Феофан хмыкнул и поднял руку ко рту. Будучи начальником китонитов – личных телохранителей василевса, – спальничий по должности носил меч, но при своем тщедушном теле и густых бровях и впрямь напоминал забавное насекомое.
Тут всем снова пришлось подняться: за патриархом вошел мужчина средних лет благообразной внешности, довольно рослый, – Константин, сын прежнего василевса Льва. Роман когда-то был приглашен к венценосному сироте в соправители, но позднее возложил царскую стемму и на своих сыновей, и Константин теперь шел после двоих младших василевсов – сыновей Романа, будто был всего лишь их зятем – мужем Романовой дочери Елены, а вовсе не наследником трона, чей отец царствовал во время его появления на свет. Коротко поклонившись членам совета, он сел и погрузился в свои мысли. На высоком челе его отражалось легкое недовольство, как и у патриарха, но по другой причине: Константин много читал и писал, время проводил над книгами и не любил, когда его отвлекали от всего этого и заставляли слушать о державных делах, где он все равно ничего не решал. Правда, иные попойки зятьев тоже без него не обходились.
Но вот наконец остиарии распахнули серебряные двери со стороны царских покоев, и вошел Роман – истинный правитель Василеи Ромеон, глава многочисленного царского семейства. Шагал он, по обыкновению, заложив руки за спину и сильно переваливаясь на ходу. Когда-то и он был высок ростом, но годы его согнули: дед болгарской царицы, имеющий подросших правнуков, дожил до семидесяти лет, но оставался крепким и в здравом уме. На смуглом обветренном лице с крупными чертами выделялся большой нос, черные пряди в седой бороде перекликались с темными глазами. Пышные, еще красивые седые волосы торчали из-под калиптры – царской шапки с самоцветами. По обыкновению, Романа сопровождал монах Сергий – его духовный отец, племянник прославленного патриарха Фотия, и протасикрит со своими помощниками и писцами.

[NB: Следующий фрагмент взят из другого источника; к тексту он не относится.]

(** A request was answered with [rs]: what is left for the write callback;
    [buf] is in the read buffer. *)
Record replied i (rs : response) (buf : list Z) w w' : Prop := {
  rp_conn : exists n, w_conn w' = (w_conn w) <| c_request := Some i |>
    <| c_body_bytes_read := n |> <| bev_output := render_response rs |> <| bev_input := buf |>;
  rp_htps : w_htps w' = w_htps w;
  rp_ub : w_ub w' = w_ub w;
  rp_cache : cached h w' = tail (cached h w);
  rp_first : cached h w = [] \/ cached h w = i :: tail (cached h w);
  rp_reqs : forall j, j <> i -> w_reqs w' !! j = w_reqs w !! j;
  rp_req : exists r, w_reqs w' !! i = Some r /\ built r /\ r_htp r = Some h /\
    r_conn r = true /\ (forall t, hook_set (r_hooks r) t = None) /\
    has (r_flags r) EVHTP_REQ_FLAG_FINISHED = true /\
    has (r_flags r) EVHTP_REQ_FLAG_KEEPALIVE = true
}.

Lemma flags_kept rq p :
  rq_major rq = 1 -> 1 <= rq_minor rq -> closes (rq_fields rq) = false ->
  tells (rq_fields rq) p -> major p = rq_major rq -> minor p = rq_minor rq ->
  has (head_flags p 0) EVHTP_REQ_FLAG_KEEPALIVE = true /\
  has (head_flags p 0) EVHTP_REQ_FLAG_CHUNKED = false.
Proof.
  intros Hma Hmi Hc [Ht _] Ema Emi. unfold head_flags, htparser_should_keep_alive.
  rewrite Ht, Hc, Ema, Emi, Hma. replace (11 <=? 1 * 10 + rq_minor rq) with true by lia.
  cbn [orb]. by destruct (_ || _).
Qed.

(** Reading never sees the bytes that are not there yet. *)
Lemma ready_input w d :
  ready h host w -> ready h host (w <| w_conn := (w_conn w) <| bev_input := d |> |>).
Proof. intros [[] ? ? ?]. by split. Qed.

(** The parser's run over a whole request. *)
Lemma request_answered rq rest p w :
  (forall r, answer_ok (f r)) ->
  servable rq -> ready h host w -> bev_output (w_conn w) = [] -> plain p -> state p = S_START ->
  exists p' i rs w',
    run_parser mem app after (render rq ++ rest) (p, w) = (length (render rq), (p', w')) /\
    server_answers rq rs /\ replied i rs (bev_input (w_conn w)) w w' /\
    (exists r, w_reqs w' !! i = Some r /\ r_status r = rs_status rs) /\
    plain p' /\ state p' = S_START /\ error p' = htparse_error_none.
Proof.
  intros Hans [] Hw Hbev Hp Hst. destruct sr_version0 as [Hma Hmi].
  pose proof (sv_scratch _ _ _ (rd_serving _ _ _ Hw)) as Hscr.
  destruct sr_routed0 as (pth & cb & arg & so & eo & Hpath & Hcb & Hsel).
  destruct (request_arrives mem Hmem app (after (render rq ++ rest)) h host Hvhosts rq rest p w pth cb arg
    so eo True sr_ok0 Hp Hst Hw Hpath Hsel Hcb sr_query0 sr_form0
    ltac:(done)) as (p' & i & q & w0 & wb & r & Hbg & Hb & Hrv & Hlq & Hfq & Hp' & Hst' & Herr &
    Ht & Hme & Hma' & Hmi' & Hrun).
  pose proof Hb as []. destruct b_from as (n & out & Econn & Hout).
  specialize (Hout I). subst out. destruct (rv_out _ _ _ _ _ _ _ _ Hrv) as [Hbo Hho].
  pose proof Hlq as [= _ _ _ Eqma Eqmi].
  destruct (flags_kept rq p' Hma Hmi sr_stays0 Ht Hma' Hmi') as [Hka Hch].
  pose proof (rv_flags _ _ _ _ _ _ _ _ Hrv) as Hfl. destruct b_serving.
  destruct (respond_sent (f r) i r q wb) as (rs & r' & w2 & E & Hrs & Hcode & Hfields & Hcont & C2 &
    R2 & A2 & hs & Hr'); try done; try lia.
  { unfold chunks_on. by rewrite Hfl. }
  { rewrite (rv_proto _ _ _ _ _ _ _ _ Hrv), Hma. unfold htp__protocol_, char_of.
    pose proof (ok_minor _ sr_ok0). unfold htp__is_http_10_, htp__is_http_11_.
    destruct (Z.leb_spec 128 (rq_minor rq)); [lia|]. cbn [Z.leb].
    destruct (Z.leb_spec (rq_minor rq) 0); [lia|]. by destruct (Z.leb_spec 1 (rq_minor rq)); [|lia]. }
  { rewrite Eqmi, Hmi'. pose proof (ok_minor _ sr_ok0). lia. }
  { unfold htparser_get_multipart, from_option. unfold flag. rewrite (flags_of_has p' q) by done.
    by apply Ht. }
  specialize (Hrun w2).
  exists p', i, rs, w2. split.
  { unfold run_parser. rewrite Hrun; [done|by rewrite Happ with (r := r)|]. by rewrite C2. }
  pose proof (bg_conn _ _ _ _ Hbg) as Cbg.
  destruct (rv_uri _ _ _ _ _ _ _ _ Hrv) as (u & Hu & Hau & _).
  split_and!; try done.
  - split; [done|]. by exists p', pth, so, eo, r.
  - split.
    + exists n. rewrite C2, Econn, Cbg. destruct (w_conn w). cbn in *. by subst.
    + by rewrite (ap_htps _ _ _ A2), (ap_htps _ _ _ b_apart), (bg_htps _ _ _ _ Hbg).
    + by rewrite (ap_ub _ _ _ A2), (ap_ub _ _ _ b_apart), (bg_ub _ _ _ _ Hbg).
    + unfold cached. rewrite (ap_cache _ _ _ A2), (ap_cache _ _ _ b_apart).
      exact (bg_cache _ _ _ _ Hbg).
    + exact (bg_first _ _ _ _ Hbg).
    + intros j Hj. by rewrite (ap_reqs _ _ _ A2), (ap_reqs _ _ _ b_apart), (bg_reqs _ _ _ _ Hbg).
    + exists r'. split; [done|]. rewrite Hr'. cbn. rewrite Hfl, has_on_eq, has_on_ne by done.
      split_and!; try done. unfold built. cbn. destruct b_bufs. split_and!; try done.
      rewrite Hu. by intros ? [= <-].
  - exists r'. split; [done|]. by rewrite Hr'.
Qed.

(** The read buffer starts with a whole request. *)
Lemma readcb_exchange rq rest p w :
  (forall r, answer_ok (f r)) -> servable rq -> open_with (render rq ++ rest) w ->
  plain p -> state p = S_START ->
  exists p' i rs w', htp__connection_readcb_ mem app after (p, w) = (tt, (p', w')) /\
    server_answers rq rs /\ replied i rs rest w w' /\ plain p' /\ state p' = S_START.
Proof.
  intros Hans Hrq Hw Hp Hst. destruct Hw as [].
  destruct (request_answered rq rest p w Hans Hrq oi_ready0 oi_output0 Hp Hst)
    as (p' & i & rs & w2 & Hrun & Hsrv & Hrep & (r & Hr & Hrst) & Hp' & Hst' & Herr).
  destruct (rp_conn _ _ _ _ _ Hrep) as [n Cn]. rewrite oi_input0 in Cn.
  set (w3 := w2 <| w_conn := (w_conn w2) <| bev_input := rest |> |>).
  exists p', i, rs, w3. split; [|split; [done|split; [|done]]].
  2:{ destruct Hrep as [_]. split; try done. exists n. unfold w3. cbn. by rewrite Cn. }
  assert (c_freed (w_conn w2) = false) as Hfr by by rewrite Cn.
  unfold htp__connection_readcb_. rewrite getc_eq, oi_input0 by done.
  rewrite (has_request_none (w_conn w)) by apply oi_ready0. rewrite andb_false_r, run_ret.
  rewrite (sv_running _ _ _ (rd_serving _ _ _ oi_ready0)). unfold when at 1. rewrite run_ret.
  erewrite bind_eq by exact Hrun. rewrite getc_eq by done.
  replace (has (c_flags (w_conn w2)) EVHTP_CONN_FLAG_OWNER) with true by by rewrite Cn.
  assert (c_request (w_conn w2) = Some i) as Hcr by by rewrite Cn.
  rewrite (has_request_some _ _ Hcr), Hcr. cbn [negb]. rewrite (bind_eq _ _ _ (r_status r) (p', w2)).
  2:{ unfold cr_status. by rewrite (with_cur_eq _ _ i r). }
  destruct Hsrv as (Hrs & _). pose proof (ok_rstatus _ Hrs) as Hcode. rewrite <- Hrst in Hcode.
  unfold EVHTP_RES_DATA_TOO_LONG, EVHTP_RES_PAUSE.
  destruct (Z.eqb_spec (r_status r) 4); [lia|]. cbn [andb].
  unfold evbuffer_drain. rewrite bev_op_eq, run_gets by by rewrite Cn. cbn [fst snd].
  replace (drop _ (bev_input (w_conn w2))) with rest by (rewrite Cn; cbn; by rewrite drop_app_length).
  destruct (Z.eqb_spec (r_status r) 1); [lia|].
  unfold htparser_get_error, from_option. rewrite Herr, bool_decide_eq_true_2 by done. cbn [negb].
  fold w3. destruct (_ <? _)%nat; [|done]. apply resume_running; [done|].
  unfold w3. cbn. rewrite Cn. apply oi_ready0.
Qed.

(** The bytes that complete a request arrive, and the read callback handles
    it; the bytes after it stay. *)
Lemma read_exchange rq buf d rest p w :
  (forall r, answer_ok (f r)) -> servable rq -> open_with buf w -> buf ++ d = render rq ++ rest ->
  plain p -> state p = S_START ->
  exists p' i rs w', deliver mem app after (io_data d) (p, w) = (tt, (p', w')) /\
    server_answers rq rs /\ replied i rs rest w w' /\ plain p' /\ state p' = S_START.
Proof.
  intros Hans Hrq Hw Hd Hp Hst.
  set (w1 := w <| w_conn := (w_conn w) <| bev_input := render rq ++ rest |> |>).
  assert (open_with (render rq ++ rest) w1) as Hw1.
  { destruct Hw. split; try done. by apply ready_input. }
  destruct (readcb_exchange rq rest p w1 Hans Hrq Hw1 Hp Hst)
    as (p' & i & rs & w' & E & Hsrv & Hrep & Hp').
  exists p', i, rs, w'. split; [|split; [done|split; [|done]]].
  - destruct Hw. unfold deliver. rewrite run_getw. cbn [snd]. rewrite oi_open0, oi_reading0.
    cbn [orb negb]. rewrite run_upd_conn. cbn [fst snd]. rewrite oi_readcb0. cbn [run_bev_cb].
    by rewrite oi_input0, Hd.
  - destruct Hrep as [[n Cn]]. split; try done. exists n. by rewrite Cn.
Qed.

(** ** The reply has been written *)

(** The current request goes to the cache. *)
Lemma free_current i r p w :
  w_reqs w !! i = Some r -> r_htp r = Some h -> r_conn r = true ->
  unhooked (w_conn w) r evhtp_hook_on_request_fini -> c_request (w_conn w) = Some i ->
  exists w', htp__request_free_ app (Some i) (p, w) = (0, (p, w')) /\
    w_conn w' = (w_conn w) <| c_request := None |> /\ w_htps w' = w_htps w /\
    w_ub w' = w_ub w /\ w_reqs w' = <[i := clear_request r]> (w_reqs w) /\
    cached h w' = i :: cached h w.
Proof.
  intros Hr Hh Hc Hun Hcur. unfold htp__request_free_, recycle_request.
  erewrite bind_eq by by (eapply hook_run_none; [exact Hr|]).
  rewrite (with_req_eq _ _ _ r), Hc, run_upd_conn, Hh by done. cbn [fst snd].
  unfold htp__request_clear_. erewrite run_upd_req by exact Hr. rewrite run_updw.
  eexists. split; [reflexivity|]. split; [|split_and!; try reflexivity].
  - cbn [w_conn set_field eta_fields eta_world fst snd]. by rewrite bool_decide_eq_true_2.
  - unfold cached at 1. cbn. by rewrite lookup_insert_eq.
Qed.

Lemma built_spare r :
  built r -> r_htp r = Some h -> spare h (clear_request r).
Proof.
  intros (Hbi & Hbo & Hhi & Hho & Hu) Hh. split; try done; cbn.
  - intros t. apply hook_set_no_hooks.
  - by destruct Hbi as [? ->], Hbo as [? ->].
  - by rewrite !kvs_clear_fst by done.
  - destruct (r_uri r) as [u|] eqn:E; [right|by left].
    destruct (Hu u eq_refl) as [a Ha]. cbn. by rewrite Ha.
Qed.

(** Keep-alive requests left before the limit. *)
Definition room (n : nat) w : Prop :=
  max_keepalive_requests host = 0 \/
  0 <= c_num_requests (w_conn w) /\
  c_num_requests (w_conn w) + Z.of_nat n < max_keepalive_requests host < 2 ^ 64.

Definition one_more c : evhtp_connection :=
  if 0 <? max_keepalive_requests host
  then c <| c_num_requests := c_num_requests c + 1 |> else c.

Lemma count_request_room i r p w :
  room 1 w -> c_freed (w_conn w) = false -> c_request (w_conn w) = Some i ->
  w_reqs w !! i = Some r ->
  count_request (max_keepalive_requests host) (p, w) =
    (tt, (p, w <| w_conn := one_more (w_conn w) |>)).
Proof.
  intros Hroom Hfr Hc Hr. unfold count_request, one_more.
  destruct (Z.ltb_spec 0 (max_keepalive_requests host)) as [Hpos|_]; [|by destruct w].
  destruct Hroom as [?|(H0 & H1 & H2)]; [lia|].
  rewrite run_upd_conn. cbn [fst snd]. rewrite getc_eq by done.
  cbn [w_conn set_field eta_fields eta_world c_num_requests eta_connection].
  assert (u64 (c_num_requests (w_conn w) + 1) = c_num_requests (w_conn w) + 1) as E.
  { unfold u64. apply Z.mod_small. lia. }
  rewrite E. destruct (Z.leb_spec (max_keepalive_requests host) (c_num_requests (w_conn w) + 1)); [lia|].
  done.
Qed.

(** A server connection whose current request, at [i], is [r]; nobody hooked on. *)
Record current i r w : Prop := {
  cu_alive : c_freed (w_conn w) = false;
  cu_type : c_type (w_conn w) = evhtp_type_server;
  cu_hooks : c_hooks (w_conn w) = None;
  cu_htp : c_htp (w_conn w) = Some h;
  cu_host : w_htps w !! h = Some host;
  cu_req : c_request (w_conn w) = Some i;
  cu_is : w_reqs w !! i = Some r;
  cu_built : built r;
  cu_rhtp : r_htp r = Some h;
  cu_conn : r_conn r = true;
  cu_rhooks : forall t, hook_set (r_hooks r) t = None
}.

Lemma current_conn i r w f0 :
  current i r w -> c_freed (f0 (w_conn w)) = false -> c_type (f0 (w_conn w)) = evhtp_type_server ->
  c_hooks (f0 (w_conn w)) = None -> c_htp (f0 (w_conn w)) = Some h ->
  c_request (f0 (w_conn w)) = Some i -> current i r (w <| w_conn := f0 (w_conn w) |>).
Proof. intros [] ? ? ? ? ?. by split. Qed.

Lemma leave_vhost_same hs c : c_htp c = Some h -> hs !! h = Some host -> leave_vhost hs c = c.
Proof. intros Hc Hs. unfold leave_vhost. rewrite Hc. cbn [mbind option_bind]. by rewrite Hs, Hparent. Qed.

(** [w'']: the request [r] at [i] went to the cache. *)
Record recycled i r w w'' : Prop := {
  ry_conn : w_conn w'' = (w_conn w) <| c_request := None |>
    <| c_flags := flag_on (c_flags (w_conn w)) EVHTP_CONN_FLAG_KEEPALIVE |>
    <| c_body_bytes_read := 0 |>;
  ry_htps : w_htps w'' = w_htps w;
  ry_ub : w_ub w'' = w_ub w;
  ry_reqs : w_reqs w'' = <[i := clear_request r]> (w_reqs w);
  ry_cache : cached h w'' = i :: cached h w
}.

Все разом вскочили, и даже патриарх попытался придать лицу более мягкое и почтительное выражение. Своих потомков, какие бы должности они ни занимали – им же на эти должности поставленные, – Роман из Лакапы крепко держал в мозолистых руках.
Проходя к своему месту, василевс кивнул; когда он уселся на трон, остальные тоже сели.
– Вот что привезли сегодня утром! – Роман кивнул протасикриту, тот – своему помощнику, и василевсу передали свиток пергамента. Тот взял его в руку и качнул, не разворачивая. – Прислали от Марии
[16] и ее мужа из Болгарии. Скифы, те, что из Куява, собрали войско и идут на нас. Болгары послали это письмо, когда русы шли уже мимо их земель. Да, я помню, – он кивнул паракимомену, который при этих словах встрепенулся, оживившись всем своим маленьким, но выразительным морщинистым лицом. – Помню, Селевкий. Наш блаженный старец предрекал. Но теперь это уже не пророчество. Это уже гнев Господень во всей силе его. Вернуть даже часть кораблей из Эгейского моря или войск из Армениака мы не успеем. Что будем делать, носители римского достоинства?
– Придется откупаться, – ответил логофет дрома, Матфей, мужчина лет сорока, с длинным лицом, которое черная ровная борода делала еще длиннее. В острых чертах сказывалась примесь еврейской крови. – Я еще прошлым летом предупреждал: если мы откажем скифам в новом договоре, они только обрадуются, – быстро заговорил он, пока никто не перебил. – Они в жадности и глупости своей стремятся сегодня урвать побольше, не думая, что будет завтра. Если бы мы в прошлом году заключили договор, как я предлагал, сейчас у нас не было бы этой заботы! Но некоторые, – он язвительно взглянул на Феофана, – уговорили тебя, август, привлечь их к походу на хазар в Таврии.